In the following listing, work out how many lines contain the string "Open", and state only that number.

START RECORDS SUPPLIED

(** * Blockchain forecasting pipeline builder

    A shallow embedding of
    [resources/sagemaker/pipeline-modelbuild-code/pipelines/blockchain/pipeline.py]:
    the module constants, [get_pipeline_custom_tags] and [get_pipeline].

    The builder only assembles configuration objects of the orchestration
    SDK.  Those objects are embedded as records holding the keyword
    arguments the source passes.  Everything the source obtains from
    outside (sessions, the parameter store, image lookups, the project
    registry, the job-graph constructors that go through a session) is
    answered by a [World]; every such call is written to a trace together
    with its outcome, and [print] writes to a model of standard output. *)

From Stdlib Require Import ZArith String Ascii List.
From stdpp Require Import gmap strings list pretty.
Import ListNotations.

Set Warnings "-register-all".

Local Open Scope string_scope.
Local Open Scope Z_scope.

(** ** Python exceptions *)

Inductive exn : Type :=
| KeyError (key : string)
| ValueError (msg : string)
| ClientError (msg : string).

(** [repr(s)] of a Python string.  A string of the model stands for the
    Python string with the same code points, all below 256.  The quotes
    are single unless the string holds a single and no double quote; the
    backslash and the quote in use are escaped with a backslash; tab,
    newline and carriage return are written [\t], [\n], [\r]; the other
    characters that are not printable (below 32, 127 to 160, and 173)
    are written [\xNN] in lower-case hexadecimal. *)
Definition double_quote : ascii := "034"%char.

Fixpoint contains_char (a : ascii) (s : string) : bool :=
  match s with
  | EmptyString => false
  | String c s' => Ascii.eqb c a || contains_char a s'
  end.

Definition hex_digit (n : N) : ascii :=
  match String.get (N.to_nat n) "0123456789abcdef" with
  | Some a => a
  | None => "0"%char
  end.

END RECORDS SUPPLIED

### EXERCISE RESULT
2